Records contained in a dataset
▬▬▬▬▬▬▬▬▬▬

Lemma GenReport_loop_error (report : JSONReport) (showPathRoot : bool)
    (before : list Diff) (diff : Diff) (after : list Diff) (e : error) :
  Forall (fun d => exists jd,
            generateJSONDiffOutput d (UseGoPatchPaths report) showPathRoot
            = Returns (Some jd, None)) before ->
  generateJSONDiffOutput diff (UseGoPatchPaths report) showPathRoot
  = Returns (None, Some e) ->
  forall pre,
    GenReport_loop report showPathRoot (before ++ diff :: after)
      (List.length pre)
      (pre ++ make JSONDiff_zero (List.length (before ++ diff :: after)))
    = Returns (inr e).
Proof.
  intros Hbefore Hdiff.
  induction Hbefore as [|d before [jd Hd] _ IH]; intros pre; simpl.
  - now rewrite Hdiff.
  - rewrite Hd. simpl. rewrite slice_set_at. simpl.
    rewrite (length_snoc pre jd), (snoc_app pre jd (make _ _)). apply IH.
Qed.

(** The first detail that fails, in the first diff that fails, decides the
    outcome of [GenReport]: the zero document and the error of that
    detail. *)
Lemma GenReport_first_error (report : JSONReport) (detail : Detail)
    (x : JSONDiffDetail) (e : error) :
  first_to_fail report detail ->
  generateJSONDetailOutput detail = Returns (x, Some e) ->
  GenReport report = Returns (JSONReportSpec_zero, Some e).
Proof.
  intros (diffs_before & diff & diffs_after & before & after
          & Hdiffs & Hdetails & Hdiffs_before & Hbefore) Hdetail.
  assert (Hdiff : generateJSONDiffOutput diff (UseGoPatchPaths report)
                    (1 <? List.length
                            (Documents (Report_From (JSONReport_Report report))))%nat
                  = Returns (None, Some e)).
  { unfold generateJSONDiffOutput. rewrite Hdetails.
    pose proof (generateJSONDiffOutput_loop_error before detail after x e
                  Hbefore Hdetail []) as H.
    simpl in H. now rewrite H. }
  pose proof (GenReport_loop_error report _ diffs_before diff diffs_after e
                Hdiffs_before Hdiff []) as Hloop.
  simpl in Hloop. unfold GenReport. rewrite Hdiffs. simpl.
  now rewrite Hloop.
Qed.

▬▬▬▬▬▬▬▬▬▬

> Work task
From the line that contains "assert (Hdiff : generateJSONDiffOutput" down to the last line above, print each line exactly as it appears.

> Exercise result
  assert (Hdiff : generateJSONDiffOutput diff (UseGoPatchPaths report)
                    (1 <? List.length
                            (Documents (Report_From (JSONReport_Report report))))%nat
                  = Returns (None, Some e)).
  { unfold generateJSONDiffOutput. rewrite Hdetails.
    pose proof (generateJSONDiffOutput_loop_error before detail after x e
                  Hbefore Hdetail []) as H.
    simpl in H. now rewrite H. }
  pose proof (GenReport_loop_error report _ diffs_before diff diffs_after e
                Hdiffs_before Hdiff []) as Hloop.
  simpl in Hloop. unfold GenReport. rewrite Hdiffs. simpl.
  now rewrite Hloop.
Qed.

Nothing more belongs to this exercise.